Sughero o tappo a vite?

Qualcuno aveva accennato alle problematiche legate allo sfruttamento del sughero, alla carenza di materia prima che portava ad utilizzare parti non nobili, con necessità di interventi di sanificazione non sempre ben riusciti. Tricloroanisolo insegna, ma lo zoccolo duro dei sugheristi non arretra neppure davanti ai frequenti sentori anomali indotti dai tappi, sentori che, grazie alle nuove tecniche di sanificazione, sono diventati subdoli e riconoscibili solo da degustatori allenati, mentre per il grosso pubblico portano semplicemente a concludere che il vino è cattivo.

Amorim durante la timbratura

Per lo zoccolo duro dei sugheristi, i problemi di disponibilità di sughero scompaiono per miracolo ed ecco che Amorim propone di estendere la tappatura in sughero anche alla birra e magari a tutti i superalcolici. “Birra e tappo in sughero sono un binomio sempre più ricercato dai consumatori particolarmente sensibili alla genuinità”, sostiene Carlos Veloso dos Santos, AD di Amorim Cork Italia (Turismodelgusto.com 01 agosto 2018).
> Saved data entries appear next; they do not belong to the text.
Lemma provider_merge_witness :
  let old := mkTrialProvider "run-0" [demo_trial 0 "a"; demo_trial 1 "b"] [] in
  let new := mkTrialProvider "run-0" [demo_trial 2 "a"; demo_trial 3 "c"] [] in
  ∃ stored fs', write_trial_provider demo_repo [("provider-name", "run-0"); ("trial-name", "t")] new true true
      (demo_store old) = (Ok stored, fs') ∧ trial_name <$> trials stored = ["a"; "c"; "b"].
Proof.
  intros old new.
  assert (Forall has_id_and_name (trials old) ∧ Forall has_id_and_name (trials new)) as [Ho Hn]
    by (split; repeat constructor; simpl; eauto).
  destruct (provider_merge demo_repo [("provider-name", "run-0"); ("trial-name", "t")] ["results"; "run-0"; "t"]
    (demo_store old) old new) as (stored & fs' & Hw & Hts & _).
  - by vm_compute.
  - apply (bool_decide_unpack _). by vm_compute.
  - apply (bool_decide_unpack _). by vm_compute.
  - by vm_compute.
  - intros t t' Ht Ht' Heq. simpl in Ht, Ht'. rewrite !elem_of_cons, elem_of_nil in Ht, Ht'.
    destruct Ht as [->|[->|[]]], Ht' as [->|[->|[]]]; done.
  - exact Ho.
  - exact Hn.
  - intros t t' Ht Ht'. simpl in Ht, Ht'. rewrite !elem_of_cons, elem_of_nil in Ht, Ht'.
    destruct Ht as [->|[->|[]]], Ht' as [->|[->|[]]]; by vm_compute.
  - exists stored, fs'. split; [exact Hw|]. rewrite Hts. by vm_compute.
Defined.

(** * Creating a repository *)

Lemma metadata_file base : joinpath base REPO_METADATA_FILE = base ++ [REPO_METADATA_FILE].
Proof. by apply joinpath_simple. Qed.

(** Opening a repository that exists. *)
Lemma create_existing dumps loads base schema name schema' name' fs text :
  base ∈ dirs fs → (base ++ [REPO_METADATA_FILE] ∉ dirs fs) →
  files fs !! (base ++ [REPO_METADATA_FILE]) = Some (Text text) →
  loads text = Ok [("repository_name"%string, name); ("schema"%string, schema)] →
  create_repository dumps loads base schema' name' fs =
    (if bool_decide (name = name' ∧ schema = schema') then Ok (mkRepository base schema' name') else Raise ValueError, fs).
Proof.
  intros Hb Hd Hf Hl. unfold create_repository. rewrite (bindS_run _ _ _ true fs).
  2:{ unfold repository_exists, gets. rewrite metadata_file, !bool_decide_true; [done|right; rewrite Hf; eauto|done]. }
  assert (read_repository_metadata loads base fs
    = (Ok [("repository_name"%string, name); ("schema"%string, schema)], fs)) as Hread.
  { unfold read_repository_metadata, read_text, read_file, mbind, M_bind, lift. rewrite metadata_file.
    rewrite bool_decide_false by done. rewrite Hf. simpl. by rewrite Hl. }
  unfold mbind at 1, M_bind at 1. rewrite (bindS_run _ _ _ _ _ Hread). unfold lift, mret, M_ret, mbind, M_bind. simpl.
  destruct (decide (name = name')) as [->|Hn]; [|by rewrite bool_decide_true, bool_decide_false by naive_solver].
  rewrite bool_decide_false by tauto. destruct (decide (schema = schema')) as [->|Hs].
  - by rewrite bool_decide_false, bool_decide_true by tauto.
  - by rewrite bool_decide_true, bool_decide_false by naive_solver.
Qed.

(** A handle to a repository. Where the path is free,
    [create_repository] creates the repository; called again with the same
    name and schema it returns a handle to it and changes nothing, and with
    another name or schema it raises [ValueError] and changes nothing. *)
Theorem repository_handle dumps loads base schema name fs :
  (∀ d, loads (dumps d) = Ok d) → fs_wf fs → free_path fs base →
  ∃ fs', create_repository dumps loads base schema name fs = (Ok (mkRepository base schema name), fs') ∧
    fs_wf fs' ∧ ∀ schema' name', create_repository dumps loads base schema' name' fs' =
      (if bool_decide (name = name' ∧ schema = schema') then Ok (mkRepository base schema' name')
       else Raise ValueError, fs').
Proof.
  intros Hjson Hwf Hfree. set (fs1 := mkFsys (list_to_set (base :: parents base) ∪ dirs fs) (files fs)).
  assert (fs_wf fs1) as Hwf1 by (by apply mkdir_wf).
  assert (base ∈ dirs fs1) as Hb1 by (apply elem_of_union_l, elem_of_list_to_set; left).
  destruct (nothing_below fs base REPO_METADATA_FILE Hwf) as [Hn _]; [apply Hfree|].
  assert (base ++ [REPO_METADATA_FILE] ∉ dirs fs1) as Hnd.
  { unfold fs1. cbn [dirs]. rewrite elem_of_union, elem_of_list_to_set, elem_of_cons, elem_of_parents.
    intros [[Heq|(m & Hm & Heq)]|?]; [..|done]; apply (f_equal length) in Heq;
      rewrite length_app, ?length_take in Heq; simpl in Heq; lia. }
  destruct (write_text_simple fs1 base REPO_METADATA_FILE
    (dumps [("repository_name"%string, name); ("schema"%string, schema)]) Hwf1 Hb1 Hnd) as [Hw Hwf2]; [done|].
  eexists. split; [|split; [exact Hwf2|]].
  - unfold create_repository. rewrite (bindS_run _ _ _ false fs).
    2:{ unfold repository_exists, gets. by rewrite bool_decide_false by apply Hfree. }
    erewrite bindS_run; [reflexivity|]. rewrite (bindS_run _ _ _ tt fs1) by (by apply mkdir_free). exact Hw.
  - intros schema' name'. eapply create_existing; [exact Hb1|exact Hnd|cbn [files]; by rewrite lookup_insert_eq|apply Hjson].
Qed.
(* ===== verification/MpTrial.v ===== *)
(** Multipath trials (mp_routing/trial.py): flows with the paths that carry
    their fractions, trials, and their conversion to dictionaries and JSON.

    The dictionaries that the conversions build have a fixed set of keys, so
    they are records; [json.dumps] and [json.loads] are parameters. *)

From S2P Require Import Prelude PyFloat Codec.

Record Path (F : Type) : Type := mkPath { path_nodes : list Z; path_fraction : F }.
Arguments mkPath {F} _ _.
Arguments path_nodes {F} _.
Arguments path_fraction {F} _.

Record MpFlow (F : Type) : Type := mkMpFlow {
  mp_source_node : Z;
  mp_destination_node : Z;
  mp_paths : list (Path F);
  mp_rate : F;
  mp_variance : F;
  mp_actual_tx_rates : list F
}.
Arguments mkMpFlow {F} _ _ _ _ _ _.
Arguments mp_source_node {F} _.
Arguments mp_destination_node {F} _.
Arguments mp_paths {F} _.
Arguments mp_rate {F} _.
Arguments mp_variance {F} _.
Arguments mp_actual_tx_rates {F} _.

(** [{"nodes": ..., "fraction": ...}] and the dictionary of a flow. *)
Record path_dict (F : Type) : Type := mkPathDict { pd_nodes : list Z; pd_fraction : F }.
Arguments mkPathDict {F} _ _.
Arguments pd_nodes {F} _.
Arguments pd_fraction {F} _.
Record flow_dict (F : Type) : Type := mkFlowDict {
  d_source_node : Z;
  d_destination_node : Z;
  d_paths : list (path_dict F);
  d_rate : F;
  d_variance : F;
  d_actual_tx_rates : list F
}.
Arguments mkFlowDict {F} _ _ _ _ _ _.
Arguments d_source_node {F} _.
Arguments d_destination_node {F} _.
Arguments d_paths {F} _.
Arguments d_rate {F} _.
Arguments d_variance {F} _.
Arguments d_actual_tx_rates {F} _.

Record MpTrial (F : Type) : Type := mkMpTrial {
  mp_flows : list (MpFlow F);
  mp_seed : Z;
  mp_solution_time : F
}.
Arguments mkMpTrial {F} _ _ _.
Arguments mp_flows {F} _.
Arguments mp_seed {F} _.
Arguments mp_solution_time {F} _.

Record trial_dict (F : Type) : Type := mkTrialDict {
  d_flows : list (flow_dict F);
  d_seed : Z;
  d_solution_time : F
}.
Arguments mkTrialDict {F} _ _ _.
Arguments d_flows {F} _.
Arguments d_seed {F} _.
Arguments d_solution_time {F} _.

Section trial.
Context {F : Type} `{PyFloat F}.

Definition init_mp_flow (source_node destination_node : Z) (rate variance : F) (actual_tx_rates : list F)
    : MpFlow F :=
  mkMpFlow source_node destination_node [] rate variance actual_tx_rates.

Definition add_path (flow : MpFlow F) (nodes : list Z) (demand_fraction : F) : res (MpFlow F) :=
  if bool_decide (length nodes < 2) || bool_decide (head nodes ≠ Some (mp_source_node flow)) ||
     bool_decide (last nodes ≠ Some (mp_destination_node flow))
  then Raise ValueError
  else Ok (mkMpFlow (mp_source_node flow) (mp_destination_node flow)
             (mp_paths flow ++ [mkPath nodes demand_fraction])
             (mp_rate flow) (mp_variance flow) (mp_actual_tx_rates flow)).

Definition flow_to_dict (flow_object : MpFlow F) : flow_dict F :=
  let paths := foldl (λ paths path, paths ++ [mkPathDict (path_nodes path) (path_fraction path)])
                 [] (mp_paths flow_object) in
  mkFlowDict (mp_source_node flow_object) (mp_destination_node flow_object) paths
    (mp_rate flow_object) (mp_variance flow_object) (mp_actual_tx_rates flow_object).

Definition flow_from_dict (d : flow_dict F) : res (MpFlow F) :=
  foldM (λ flow path, add_path flow (pd_nodes path) (pd_fraction path))
    (init_mp_flow (d_source_node d) (d_destination_node d) (d_rate d) (d_variance d) (d_actual_tx_rates d))
    (d_paths d).

(** [to_json] and [from_json] of a flow have the bodies of [to_dict] and
    [from_dict]. *)
Definition flow_to_json (flow_object : MpFlow F) : flow_dict F := flow_to_dict flow_object.
Definition flow_from_json (json_object : flow_dict F) : res (MpFlow F) := flow_from_dict json_object.

(** The tolerance is the literal [1**-10], which is [1.0]. *)
Definition verify_flow (flow : MpFlow F) : bool :=
  flt (fsub (fsum (path_fraction <$> mp_paths flow)) fone) fone.

Definition init_mp_trial (seed : Z) (solution_time : F) : MpTrial F := mkMpTrial [] seed solution_time.

Definition set_solution_time (trial : MpTrial F) (the_time : F) : MpTrial F :=
  mkMpTrial (mp_flows trial) (mp_seed trial) the_time.

Definition mp_add_flow (trial : MpTrial F) (flow : MpFlow F) : res (MpTrial F) :=
  if negb (verify_flow flow) then Raise ValueError
  else Ok (mkMpTrial (mp_flows trial ++ [flow]) (mp_seed trial) (mp_solution_time trial)).

Definition get_flow_defs (trial : MpTrial F) : list (Z * Z * list F * (F * F)) :=
  (λ flow, (mp_source_node flow, mp_destination_node flow, path_fraction <$> mp_paths flow,
            (mp_rate flow, mp_variance flow))) <$> mp_flows trial.

Definition trial_to_dict (trial_object : MpTrial F) : trial_dict F :=
  mkTrialDict (flow_to_dict <$> mp_flows trial_object) (mp_seed trial_object)
    (mp_solution_time trial_object).

Definition trial_from_dict (d : trial_dict F) : res (MpTrial F) :=
  foldM (λ trial flow_json, flow ← flow_from_json flow_json; mp_add_flow trial flow)
    (init_mp_trial (d_seed d) (d_solution_time d)) (d_flows d).

Variable json_dumps : trial_dict F → string.
Variable json_loads : string → res (trial_dict F).

Definition trial_to_json (trial_object : MpTrial F) : string := json_dumps (trial_to_dict trial_object).
Definition trial_from_json (json_str : string) : res (MpTrial F) :=
  json_object ← json_loads json_str;
  trial_from_dict json_object.
End trial.

(** * Properties *)

(** What [add_path] and [add_flow] check. *)
Definition path_ok {F} (s t : Z) (p : Path F) : Prop :=
  2 ≤ length (path_nodes p) ∧ head (path_nodes p) = Some s ∧ last (path_nodes p) = Some t.
Definition flow_ok {F} `{PyFloat F} (f : MpFlow F) : Prop :=
  Forall (path_ok (mp_source_node f) (mp_destination_node f)) (mp_paths f).

Section props.
Context {F : Type} `{PyFloat F}.
Implicit Types (f : MpFlow F) (t : MpTrial F).

Lemma add_path_spec f nodes x f' :
  add_path f nodes x = Ok f' ↔
    path_ok (mp_source_node f) (mp_destination_node f) (mkPath nodes x) ∧
    f' = mkMpFlow (mp_source_node f) (mp_destination_node f) (mp_paths f ++ [mkPath nodes x])
           (mp_rate f) (mp_variance f) (mp_actual_tx_rates f).
Proof.
  unfold add_path, path_ok. simpl. repeat case_bool_decide; simpl; split;
    try done; intros; destruct_and?; simplify_eq; split_and?; try done; lia.
Qed.

Definition to_path (p : path_dict F) : Path F := mkPath (pd_nodes p) (pd_fraction p).

(** Reading the paths: every one is checked and appended. *)
Lemma add_paths_spec ps f f' :
  foldM (λ flow path, add_path flow (pd_nodes path) (pd_fraction path)) f ps = Ok f' ↔
    Forall (path_ok (mp_source_node f) (mp_destination_node f)) (to_path <$> ps) ∧
    f' = mkMpFlow (mp_source_node f) (mp_destination_node f) (mp_paths f ++ (to_path <$> ps))
           (mp_rate f) (mp_variance f) (mp_actual_tx_rates f).
Proof.
  revert f. induction ps as [|p ps IH]; intros f; cbn [foldM].
  - rewrite app_nil_r. destruct f; simpl. split; [by intros [= <-]|by intros [_ ->]].
  - rewrite bind_Ok. setoid_rewrite add_path_spec. rewrite fmap_cons, Forall_cons. split.
    + intros (f1 & [Hp ->] & [Hps ->]%IH). simpl in *. rewrite <-(assoc_L (++)). done.
    + intros [[Hp Hps] ->]. eexists. split; [done|]. apply IH. simpl.
      by rewrite <-(assoc_L (++)).
Qed.

Lemma foldl_append_fmap {A B} (g : A → B) l acc :
  foldl (λ acc x, acc ++ [g x]) acc l = acc ++ (g <$> l).
Proof.
  revert acc. induction l as [|x l IH]; intros acc; cbn [foldl]; [by rewrite app_nil_r|].
  by rewrite IH, fmap_cons, <-(assoc_L (++)).
Qed.

Lemma flow_roundtrip f : flow_ok f → flow_from_dict (flow_to_dict f) = Ok f.
Proof.
  intros Hf. unfold flow_from_dict, flow_to_dict. cbn [d_paths]. rewrite foldl_append_fmap. simpl.
  apply add_paths_spec. rewrite <-list_fmap_compose. replace (_ <$> mp_paths f) with (mp_paths f).
  - split; [done|]. by destruct f.
  - symmetry. etrans; [|apply list_fmap_id]. apply list_fmap_ext. intros ? [??] _. done.
Qed.

Lemma flow_from_dict_ok (d : flow_dict F) f : flow_from_dict d = Ok f → flow_ok f.
Proof. intros [Hps ->]%add_paths_spec. exact Hps. Qed.

(** Loading the flows of a dictionary: each is read and verified. *)
Lemma load_flows ds t t' :
  foldM (λ trial flow_json, flow ← flow_from_json flow_json; mp_add_flow trial flow) t ds = Ok t' ↔
  ∃ fs, Forall2 (λ d f, flow_from_dict d = Ok f ∧ verify_flow f = true) ds fs ∧
    t' = mkMpTrial (mp_flows t ++ fs) (mp_seed t) (mp_solution_time t).
Proof.
  revert t. induction ds as [|d ds IH]; intros t; cbn [foldM].
  - split.
    + intros [= <-]. exists []. rewrite app_nil_r. by destruct t.
    + intros (fs & ->%Forall2_nil_inv_l & ->). rewrite app_nil_r. by destruct t.
  - rewrite bind_Ok. setoid_rewrite bind_Ok. unfold mp_add_flow. split.
    + intros (t1 & (f & Hf & Ht1) & (fs & Hfs & ->)%IH). destruct (verify_flow f) eqn:Hv; simplify_eq/=.
      exists (f :: fs). split; [by constructor|]. by rewrite <-(assoc_L (++)).
    + intros (fs & (f & fs' & [Hf Hv] & Hfs & ->)%Forall2_cons_inv_l & ->).
      eexists. split; [exists f; split; [exact Hf|]; by rewrite Hv|].
      apply IH. exists fs'. split; [done|]. simpl. by rewrite <-(assoc_L (++)).
Qed.

Definition valid_trial t : Prop := Forall (λ f, flow_ok f ∧ verify_flow f = true) (mp_flows t).

Lemma trial_dict_roundtrip t : valid_trial t → trial_from_dict (trial_to_dict t) = Ok t.
Proof.
  intros Hv. apply load_flows.
  exists (mp_flows t). split; [|by destruct t]. apply Forall2_fmap_l, Forall_Forall2_diag.
  eapply Forall_impl; [exact Hv|]. intros f [Hf ?]. split; [by apply flow_roundtrip|done].
Qed.

Lemma trial_from_dict_valid d t : trial_from_dict d = Ok t → valid_trial t.
Proof.
  intros (fs & Hfs & ->)%load_flows. unfold valid_trial. simpl.
  clear -Hfs. induction Hfs as [|d0 f ds fs [Hd Hv] _ IH]; constructor; [|done].
  split; [by eapply flow_from_dict_ok|done].
Qed.

(** C32: Multipath trials survive serialization, and only valid ones can be
    loaded: for a JSON codec whose [loads] inverts [dumps], [from_json] of
    [to_json] returns every trial whose paths join their flow's end points
    and whose flows pass [verify_flow]; and whatever text [from_json]
    accepts gives such a trial. *)
Theorem mp_trial_roundtrip (json_dumps : trial_dict F → string) (json_loads : string → res (trial_dict F)) t :
  (∀ d, json_loads (json_dumps d) = Ok d) →
  let valid t := Forall (λ f, flow_ok f ∧ verify_flow f = true) (mp_flows t) in
  (valid t → trial_from_json json_loads (trial_to_json json_dumps t) = Ok t) ∧
  (∀ text t', trial_from_json json_loads text = Ok t' → valid t').
Proof.
  intros Hcodec valid. split.
  - intros Hv. unfold trial_from_json, trial_to_json. rewrite Hcodec. by apply trial_dict_roundtrip.
  - intros text t' (d & _ & Hd)%bind_Ok. by eapply trial_from_dict_valid.
Qed.
End props.

(** The tolerance of [verify_flow] is one, not [10**-10]: a flow whose
    fractions add up to 1.9 is accepted. *)
Definition overfull_flow : MpFlow SpecFloat.spec_float :=
  mkMpFlow 1 2 [mkPath [1; 2]%Z (flit 19 10)] fone fzero [].
Lemma overfull_flow_verified : verify_flow overfull_flow = true.
Proof. by vm_compute. Qed.

(** ** A codec for the dictionaries *)

#[export] Instance path_dict_eq_dec {F} `{EqDecision F} : EqDecision (path_dict F).
Proof. solve_decision. Defined.
#[export] Instance path_dict_countable {F} `{Countable F} : Countable (path_dict F).
Proof.
  refine (inj_countable' (λ p, (pd_nodes p, pd_fraction p)) (λ c, mkPathDict c.1 c.2) _). by intros [].
Defined.
#[export] Instance flow_dict_eq_dec {F} `{EqDecision F} : EqDecision (flow_dict F).
Proof. solve_decision. Defined.
#[export] Instance flow_dict_countable {F} `{Countable F} : Countable (flow_dict F).
Proof.
  refine (inj_countable' (λ f, (d_source_node f, d_destination_node f, d_paths f, (d_rate f, d_variance f, d_actual_tx_rates f)))
    (λ '(s, t, ps, (r, v, rs)), mkFlowDict s t ps r v rs) _). by intros [].
Defined.
#[export] Instance trial_dict_eq_dec {F} `{EqDecision F} : EqDecision (trial_dict F).
Proof. solve_decision. Defined.
#[export] Instance trial_dict_countable {F} `{Countable F} : Countable (trial_dict F).
Proof.
  refine (inj_countable' (λ t, (d_flows t, d_seed t, d_solution_time t)) (λ '(fs, s, x), mkTrialDict fs s x) _).
  by intros [].
Defined.

Definition demo_mp_trial : MpTrial SpecFloat.spec_float :=
  mkMpTrial [mkMpFlow 1 3 [mkPath [1; 2; 3]%Z (flit 1 2); mkPath [1; 3]%Z (flit 1 2)] fone fzero [fone]] 4065 fone.

Lemma mp_trial_roundtrip_witness :
  trial_from_json code_loads (trial_to_json code_dumps demo_mp_trial) = Ok demo_mp_trial.
Proof.
  apply (mp_trial_roundtrip code_dumps code_loads demo_mp_trial).
  - apply code_loads_dumps.
  - constructor; [|constructor]. split; [|by vm_compute].
    repeat constructor.
Defined.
“Chi desidera differenziarsi nel pullulare di birrifici odierno ora punta sul sughero, materiale che richiama valori unici al mondo, la sostenibilità ambientale in primis….. Il tappo in sughero è oggi il sigillo che offre un plusvalore al vino, al gin, al whisky, alla tequila, ai brandy e, non potrebbe essere altrimenti, alla birra”.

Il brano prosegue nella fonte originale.